Top of Given entries

Lemma parses_paren text code p v o :
  parses text code 0 v o -> 0 <= o -> 1 <= v ->
  parses (tok elem_open_paren ++ text ++ tok elem_close_paren) code p v (1 + o).
Proof.
  intros [Sp P] O1 V1. split; [auto|]. intros st out d cc rest S L C D0 D1 N CC.
  assert (Ow : open_with elem_open_paren 0) by done.
  destruct (P (elem_open_paren :: st) out d cc (tok elem_close_paren ++ rest))
    as (pend & out' & d' & G & F & H & R); [auto|by eapply open_low|lia|lia|lia|simpl; lia|done|].
  exists [], (rev code ++ out), (d + 1). rewrite <- !app_assoc.
  split_and!; [|done|done|lia|lia].
  eapply goes_trans; [apply goes_open; auto; try lia; by eapply low_lowp8|]. eapply goes_trans; [exact G|].
  simpl. rewrite <- (close_top_low 0 p st L) at 2.
  eapply goes_close; eauto using holds_closed; lens; lia.
Qed.

(** [text] compiles, after the first argument, [k] more of them. *)
Definition continues (text code : list Z) (k w o : Z) : Prop :=
  (forall rest, sep rest -> sep (text ++ rest)) /\
  forall st opn n pend out d cc out' d' rest,
  sep rest -> open_with opn n -> -100 + k <= n <= 0 -> Forall closed pend ->
  flush pend (out', d') = (out, d) -> zlen out + zlen code <= Z.of_nat cap ->
  0 <= d <= d' -> d' < 80 -> d + w < 80 -> zlen st + 1 + o < 80 -> 0 <= cc ->
  exists opn' pend2 out2 d2,
    goes (text ++ rest) (cfg out' (pend ++ opn :: st) false d' cc)
      rest (cfg out2 (pend2 ++ opn' :: st) false d2 cc) /\
    open_with opn' (n - k) /\ Forall closed pend2 /\
    flush pend2 (out2, d2) = (rev code ++ out, d + k) /\ d + k <= d2 < 80.

Lemma continues_nil w o : continues [] [] 0 w o.
Proof.
  split; [done|]. intros st opn n pend out d cc out' d' rest S Ow N Cl F C D D' W St CC.
  exists opn, pend, out', d'. split_and!; [|by rewrite Z.sub_0_r|done|by rewrite Z.add_0_r|lia|lia].
  intros p E. exists p. split; [done|reflexivity].
Qed.

Lemma continues_mono text code k w w' o o' :
  continues text code k w o -> w <= w' -> o <= o' -> continues text code k w' o'.
Proof. intros [A B] W O. split; [exact A|]. intros. eapply B; try eassumption; lia. Qed.

Lemma continues_cons t c v o0 text code k w o :
  parses t c 0 v o0 -> continues text code k (w - 1) o -> 0 <= k -> v <= w -> o0 <= o ->
  continues (tok elem_comma ++ t ++ text) (c ++ code) (1 + k) w o.
Proof.
  intros [Sp P] [Sp' Q] K V O. split; [auto|].
  intros st opn n pend out d cc out' d' rest S Ow N Cl F C D D' W St CC. lens.
  assert (Ow' : open_with (set_runtime_effect opn (n - 1)) (n - 1)).
  { destruct Ow as (A1 & A2 & A3 & A4). split_and!; [done..|]. simpl. apply wrap_s_id; unfold fits_s; lia. }
  destruct (P (set_runtime_effect opn (n - 1) :: st) out d cc (text ++ rest))
    as (pend1 & out1 & d1 & G1 & F1 & H1 & R1); [auto|by eapply open_low|lia|lia|lia|simpl; lia|done|].
  destruct (Q st _ (n - 1) pend1 (rev c ++ out) (d + 1) cc out1 d1 rest S Ow')
    as (opn' & pend2 & out2 & d2 & G2 & Ow2 & Cl2 & F2 & R2);
    [lia|by eapply holds_closed|done|lens; lia|lia|lia|lia|lia|done|].
  exists opn', pend2, out2, d2. rewrite <- !app_assoc. split_and!; [| | | |lia|lia].
  - eapply goes_trans; [|eapply goes_trans; [exact G1|exact G2]].
    eapply goes_comma; eauto. lia. lia.
  - by replace (n - (1 + k)) with (n - 1 - k) by lia.
  - done.
  - rewrite F2, rev_app_distr, <- app_assoc. f_equal. lia.
Qed.

(** An operator applied to parenthesised arguments. *)
Lemma goes_call e t c v o0 text code k w o p st out d cc rest :
  e ∈ operands -> type e = UNARY_OPERATOR \/ type e = VARARG_OPERATOR -> in_stack_pri e = 7 ->
  in_coming_pri e = 8 -> p <= 7 ->
  parses t c 0 v o0 -> continues text code k (w - 1) o -> 0 <= k <= 90 -> k + 1 <= w -> v <= w -> o0 <= o -> 0 <= o ->
  sep rest -> low p st -> zlen out + zlen (c ++ code) <= Z.of_nat cap ->
  0 <= d -> d + w < 80 -> zlen st + 2 + o < 80 -> 0 <= cc ->
  goes (tok e ++ tok elem_open_paren ++ t ++ text ++ tok elem_close_paren ++ rest) (cfg out st true d cc)
    rest (cfg (rev (c ++ code) ++ out) (close_top (- k) (e :: st)) false (d + 1 + k) cc).
Proof.
  intros I T Pr Ic P7 [Sp P] [Sp' Q] K K1 V O O1 S L C D W St CC. rewrite length_app in C.
  set (o1 := elem_open_paren). assert (Ow : open_with o1 0) by done.
  destruct (P (o1 :: e :: st) out d cc (text ++ tok elem_close_paren ++ rest))
    as (pend & out' & d' & G & F & H & R); [auto|by eapply open_low|lia|lia|lia|simpl; lia|done|].
  destruct (Q (e :: st) o1 0 pend (rev c ++ out) (d + 1) cc out' d' (tok elem_close_paren ++ rest))
    as (opn' & pend2 & out2 & d2 & G2 & Ow2 & Cl2 & F2 & R2);
    [auto|done|lia|by eapply holds_closed|done|lens; lia|lia|lia|lia|simpl; lia|done|].
  eapply goes_trans; [apply goes_prefix; auto; [by eapply low_lowp8|lia..]|].
  eapply goes_trans; [apply goes_open; auto; simpl; lia|].
  eapply goes_trans; [exact G|]. eapply goes_trans; [exact G2|].
  rewrite rev_app_distr, <- app_assoc.
  eapply goes_close; eauto; [lia|lens; lia|lia].
Qed.

Lemma parses_vararg e t c v o0 text code k w o p :
  e ∈ operands -> type e = VARARG_OPERATOR -> p <= 7 ->
  parses t c 0 v o0 -> continues text code k (w - 1) o -> 0 <= k -> k + 1 <= w -> v <= w -> o0 <= o -> 0 <= o ->
  parses (tok e ++ tok elem_open_paren ++ t ++ text ++ tok elem_close_paren)
    (c ++ code ++ [opcode_num (Calc.code e); 1 + k]) p w (2 + o).
Proof.
  intros I T P7 P Q K K1 V O O1. split; [auto|]. intros st out d cc rest S L C D W St CC. lens.
  pose proof (tables_facts true e I) as X. unfold table_facts in X. rewrite T in X.
  destruct X as (Cl & Pr & Ic & Ef). assert (W8 : wrap_s 8 (- k) = - k) by (apply wrap_s_id; unfold fits_s; lia).
  set (e' := set_runtime_effect e (- k)).
  exists [e'], (rev (c ++ code) ++ out), (d + 1 + k).
  split_and!; [| | |lia|lia].
  - rewrite <- !app_assoc. replace ([e'] ++ st) with (close_top (- k) (e :: st))
      by (simpl; by rewrite decide_True).
    eapply goes_call; eauto; lens; lia.
  - simpl. rewrite T, decide_True by done. rewrite W8, Z.sub_opp_r, wrap_s_id by (unfold fits_s; lia).
    rewrite !rev_app_distr. simpl. rewrite <- !app_assoc. f_equal. lia.
  - constructor; [|constructor]. split; [simpl; lia|done].
Qed.

Lemma parses_atan2 t1 c1 v1 o1 t2 c2 v2 o2 p :
  p <= 7 -> parses t1 c1 0 v1 o1 -> parses t2 c2 0 v2 o2 -> 0 <= o1 -> 0 <= o2 -> 1 <= v2 ->
  parses (tok elem_atan2 ++ tok elem_open_paren ++ t1 ++ tok elem_comma ++ t2 ++ tok elem_close_paren)
    (c1 ++ c2 ++ [opcode_num ATAN2]) p (Z.max v1 (1 + v2)) (2 + Z.max o1 o2).
Proof.
  intros P7 P1 P2 O1 O2 V2. split; [auto|]. intros st out d cc rest S L C D W St CC. lens.
  assert (Q : continues (tok elem_comma ++ t2 ++ []) (c2 ++ []) (1 + 0) (Z.max v1 (1 + v2) - 1) (Z.max o1 o2)).
  { eapply continues_cons; [exact P2|apply continues_nil|lia..]. }
  rewrite !app_nil_r in Q.
  exists [elem_atan2], (rev (c1 ++ c2) ++ out), (d + 1 + 1).
  split_and!; [| | |lia|lia].
  - rewrite <- !app_assoc. change ([elem_atan2] ++ st) with (close_top (- (1 + 0)) (elem_atan2 :: st)).
    pose proof (goes_call elem_atan2 t1 c1 v1 o1 (tok elem_comma ++ t2) c2 1 (Z.max v1 (1 + v2)) (Z.max o1 o2)
      p st out d cc rest) as G. rewrite <- !app_assoc in G. apply G; try done; try lia;
      [apply list_elem_of_In; simpl; tauto|by left|lens; lia].
  - simpl. rewrite !rev_app_distr. simpl. rewrite <- !app_assoc. f_equal. lia.
  - constructor; [|constructor]. split; [simpl; lia|done].
Qed.

(** *** Conditionals *)

Lemma do_conditional_ok e pend st src out d cc out' d' :
  Forall (holds 1) pend -> lowp 0 st -> flush pend (out', d') = (out, d) -> zlen out < Z.of_nat cap ->
  in_coming_pri e = 0 ->
  do_conditional cap e (set_psrc (cfg out' (pend ++ st) false d' cc) src) =
  (let out := opcode_num (code e) :: out in
   let d := d + runtime_effect e in
   if deref (name e) =? 58 then
     if cc - 1 <? 0 then inl (pf_bad CALC_ERR_CONDITIONAL) else
     let* st := push (set_runtime_effect (set_code e COND_END) 0) st in
     inr (set_psrc (cfg out st true d (cc - 1)) src)
   else inr (set_psrc (cfg out st true d (cc + 1)) src)).
Proof.
  intros H L F C Ic. unfold do_conditional. cbn [pstack pout runtime_depth set_psrc cfg]. rewrite Ic.
  rewrite move_gt_ok by (done || (eapply fits_flush; [exact F|lia])). rewrite F. cbn [ebind].
  rewrite emit_op by done. done.
Qed.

Bottom of Given entries

## Task prompt
Once you have counted the lines of the data that contain the word "Lemma", please reply with that number alone.

## Your solution
8